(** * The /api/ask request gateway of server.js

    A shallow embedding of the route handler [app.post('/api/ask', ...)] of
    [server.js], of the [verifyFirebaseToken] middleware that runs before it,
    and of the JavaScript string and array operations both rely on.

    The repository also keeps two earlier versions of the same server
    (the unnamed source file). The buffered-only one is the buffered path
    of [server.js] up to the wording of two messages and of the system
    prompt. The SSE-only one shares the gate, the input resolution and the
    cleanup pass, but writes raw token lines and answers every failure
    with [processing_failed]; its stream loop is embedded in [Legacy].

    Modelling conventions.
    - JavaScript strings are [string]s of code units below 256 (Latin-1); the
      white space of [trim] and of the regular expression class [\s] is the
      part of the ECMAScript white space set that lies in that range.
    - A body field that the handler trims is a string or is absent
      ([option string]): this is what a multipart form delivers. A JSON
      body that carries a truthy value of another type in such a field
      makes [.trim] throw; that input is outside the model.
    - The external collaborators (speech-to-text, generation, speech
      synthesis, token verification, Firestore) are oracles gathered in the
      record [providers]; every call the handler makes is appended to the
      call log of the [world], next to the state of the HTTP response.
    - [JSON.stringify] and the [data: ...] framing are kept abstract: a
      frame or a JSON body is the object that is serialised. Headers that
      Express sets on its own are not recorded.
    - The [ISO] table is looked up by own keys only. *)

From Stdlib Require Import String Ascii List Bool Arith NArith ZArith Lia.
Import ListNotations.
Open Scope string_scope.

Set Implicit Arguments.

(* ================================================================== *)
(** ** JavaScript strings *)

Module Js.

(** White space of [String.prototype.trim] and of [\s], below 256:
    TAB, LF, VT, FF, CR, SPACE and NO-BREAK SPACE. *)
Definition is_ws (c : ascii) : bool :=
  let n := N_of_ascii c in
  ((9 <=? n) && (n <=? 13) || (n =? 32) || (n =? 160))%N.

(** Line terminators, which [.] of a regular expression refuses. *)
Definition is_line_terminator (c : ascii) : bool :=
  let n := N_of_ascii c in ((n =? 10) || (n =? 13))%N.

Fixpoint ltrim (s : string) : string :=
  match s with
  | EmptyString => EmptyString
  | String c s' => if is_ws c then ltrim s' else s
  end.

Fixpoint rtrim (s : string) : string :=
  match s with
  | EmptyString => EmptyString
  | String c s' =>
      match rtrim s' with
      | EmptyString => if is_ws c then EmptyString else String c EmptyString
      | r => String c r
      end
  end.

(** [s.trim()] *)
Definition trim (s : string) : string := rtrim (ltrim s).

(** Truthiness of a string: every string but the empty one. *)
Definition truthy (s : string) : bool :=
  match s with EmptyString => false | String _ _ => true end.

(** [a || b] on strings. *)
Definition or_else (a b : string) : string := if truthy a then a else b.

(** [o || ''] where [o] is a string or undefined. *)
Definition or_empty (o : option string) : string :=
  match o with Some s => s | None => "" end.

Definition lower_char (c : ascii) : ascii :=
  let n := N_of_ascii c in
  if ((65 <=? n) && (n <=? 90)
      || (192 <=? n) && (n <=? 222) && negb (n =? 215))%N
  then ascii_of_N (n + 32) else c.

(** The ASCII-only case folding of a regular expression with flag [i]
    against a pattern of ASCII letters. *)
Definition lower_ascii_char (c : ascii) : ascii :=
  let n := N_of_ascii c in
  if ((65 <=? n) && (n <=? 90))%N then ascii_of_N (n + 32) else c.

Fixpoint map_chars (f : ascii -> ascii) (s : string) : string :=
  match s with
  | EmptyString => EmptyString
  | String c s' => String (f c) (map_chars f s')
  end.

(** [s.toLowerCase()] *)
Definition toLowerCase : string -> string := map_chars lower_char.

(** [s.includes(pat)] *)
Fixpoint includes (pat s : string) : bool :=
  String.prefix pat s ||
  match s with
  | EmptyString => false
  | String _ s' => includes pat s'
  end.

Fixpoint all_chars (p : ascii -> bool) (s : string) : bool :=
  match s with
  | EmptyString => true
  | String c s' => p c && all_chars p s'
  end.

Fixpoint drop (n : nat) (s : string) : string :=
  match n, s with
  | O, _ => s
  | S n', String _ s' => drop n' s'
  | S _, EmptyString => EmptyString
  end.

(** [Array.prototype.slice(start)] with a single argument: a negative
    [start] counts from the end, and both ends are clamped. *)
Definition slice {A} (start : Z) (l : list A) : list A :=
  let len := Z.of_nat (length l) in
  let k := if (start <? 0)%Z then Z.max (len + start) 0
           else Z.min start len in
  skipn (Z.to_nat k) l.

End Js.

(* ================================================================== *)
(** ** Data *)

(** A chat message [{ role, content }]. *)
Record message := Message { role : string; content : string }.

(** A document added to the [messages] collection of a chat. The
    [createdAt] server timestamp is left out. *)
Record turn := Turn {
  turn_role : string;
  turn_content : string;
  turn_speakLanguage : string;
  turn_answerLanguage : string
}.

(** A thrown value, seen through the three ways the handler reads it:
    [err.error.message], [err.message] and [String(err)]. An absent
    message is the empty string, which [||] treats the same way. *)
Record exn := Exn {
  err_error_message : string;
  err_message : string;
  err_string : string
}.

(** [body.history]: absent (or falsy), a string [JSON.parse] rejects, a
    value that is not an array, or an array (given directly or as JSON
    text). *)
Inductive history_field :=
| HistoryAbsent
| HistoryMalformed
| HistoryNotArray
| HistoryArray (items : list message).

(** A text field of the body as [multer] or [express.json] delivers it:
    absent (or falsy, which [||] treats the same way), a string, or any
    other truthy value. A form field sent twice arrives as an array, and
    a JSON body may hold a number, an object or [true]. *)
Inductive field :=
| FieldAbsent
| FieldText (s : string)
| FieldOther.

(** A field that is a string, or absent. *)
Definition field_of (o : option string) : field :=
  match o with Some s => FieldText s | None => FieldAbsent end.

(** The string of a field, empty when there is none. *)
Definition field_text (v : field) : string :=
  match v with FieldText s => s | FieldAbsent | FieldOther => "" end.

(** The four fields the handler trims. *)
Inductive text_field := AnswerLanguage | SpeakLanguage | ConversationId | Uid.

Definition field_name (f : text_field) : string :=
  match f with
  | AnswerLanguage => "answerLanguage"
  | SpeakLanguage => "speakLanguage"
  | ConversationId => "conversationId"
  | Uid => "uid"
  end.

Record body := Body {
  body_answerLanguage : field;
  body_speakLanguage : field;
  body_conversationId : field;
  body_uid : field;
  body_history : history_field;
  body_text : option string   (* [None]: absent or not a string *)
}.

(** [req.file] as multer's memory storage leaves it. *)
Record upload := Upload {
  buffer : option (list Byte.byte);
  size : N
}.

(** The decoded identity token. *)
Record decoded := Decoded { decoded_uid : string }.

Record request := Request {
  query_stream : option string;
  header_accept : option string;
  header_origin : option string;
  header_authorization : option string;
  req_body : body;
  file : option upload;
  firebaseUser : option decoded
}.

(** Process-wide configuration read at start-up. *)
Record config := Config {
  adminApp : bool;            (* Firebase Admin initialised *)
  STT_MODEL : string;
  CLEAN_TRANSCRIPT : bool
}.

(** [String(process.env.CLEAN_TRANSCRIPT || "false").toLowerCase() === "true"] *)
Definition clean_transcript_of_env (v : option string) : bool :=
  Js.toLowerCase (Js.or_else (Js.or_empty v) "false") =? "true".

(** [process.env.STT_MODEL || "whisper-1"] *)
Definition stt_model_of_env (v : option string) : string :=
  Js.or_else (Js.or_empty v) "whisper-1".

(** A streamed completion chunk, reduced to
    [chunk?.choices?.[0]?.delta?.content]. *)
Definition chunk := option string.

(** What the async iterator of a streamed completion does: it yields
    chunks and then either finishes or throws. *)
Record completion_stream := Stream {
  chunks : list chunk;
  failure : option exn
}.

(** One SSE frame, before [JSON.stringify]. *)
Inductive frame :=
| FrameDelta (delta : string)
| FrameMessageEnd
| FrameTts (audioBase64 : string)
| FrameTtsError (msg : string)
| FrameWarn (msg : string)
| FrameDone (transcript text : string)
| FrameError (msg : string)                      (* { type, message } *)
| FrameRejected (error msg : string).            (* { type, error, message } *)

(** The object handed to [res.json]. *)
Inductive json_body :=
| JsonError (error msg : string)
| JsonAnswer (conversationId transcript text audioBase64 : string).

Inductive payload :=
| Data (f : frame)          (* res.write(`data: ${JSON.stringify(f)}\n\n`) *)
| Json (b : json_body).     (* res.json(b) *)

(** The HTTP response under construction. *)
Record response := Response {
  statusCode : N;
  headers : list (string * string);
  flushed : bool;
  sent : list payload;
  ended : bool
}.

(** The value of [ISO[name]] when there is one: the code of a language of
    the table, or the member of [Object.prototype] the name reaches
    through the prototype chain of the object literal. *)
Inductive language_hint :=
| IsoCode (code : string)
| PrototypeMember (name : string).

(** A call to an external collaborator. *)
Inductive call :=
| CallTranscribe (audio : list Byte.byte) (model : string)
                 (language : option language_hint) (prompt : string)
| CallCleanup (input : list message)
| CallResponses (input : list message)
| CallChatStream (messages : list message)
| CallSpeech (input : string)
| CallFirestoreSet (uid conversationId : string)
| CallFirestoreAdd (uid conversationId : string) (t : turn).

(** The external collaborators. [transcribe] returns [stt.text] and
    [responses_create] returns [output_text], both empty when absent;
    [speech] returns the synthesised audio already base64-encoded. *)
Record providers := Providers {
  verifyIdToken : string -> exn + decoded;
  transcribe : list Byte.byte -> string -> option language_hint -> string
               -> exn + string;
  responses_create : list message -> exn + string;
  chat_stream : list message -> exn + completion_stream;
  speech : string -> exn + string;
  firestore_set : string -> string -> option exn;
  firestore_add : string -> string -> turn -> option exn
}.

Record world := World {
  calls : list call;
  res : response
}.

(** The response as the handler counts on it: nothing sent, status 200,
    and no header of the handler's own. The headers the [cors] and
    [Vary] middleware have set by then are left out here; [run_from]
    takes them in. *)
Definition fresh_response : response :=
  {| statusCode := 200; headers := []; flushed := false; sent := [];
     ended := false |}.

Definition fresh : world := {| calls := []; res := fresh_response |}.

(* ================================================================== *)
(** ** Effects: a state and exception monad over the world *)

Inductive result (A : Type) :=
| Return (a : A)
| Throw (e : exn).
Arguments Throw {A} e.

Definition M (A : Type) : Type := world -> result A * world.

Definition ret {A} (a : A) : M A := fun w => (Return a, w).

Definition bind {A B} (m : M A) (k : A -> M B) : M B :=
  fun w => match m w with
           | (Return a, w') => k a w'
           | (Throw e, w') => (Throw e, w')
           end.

+++

## Task requirements
Some lines contain the word "state". Pull each one out of the listing.

## Answer for the task
      call log of the [world], next to the state of the HTTP response.
(** ** Effects: a state and exception monad over the world *)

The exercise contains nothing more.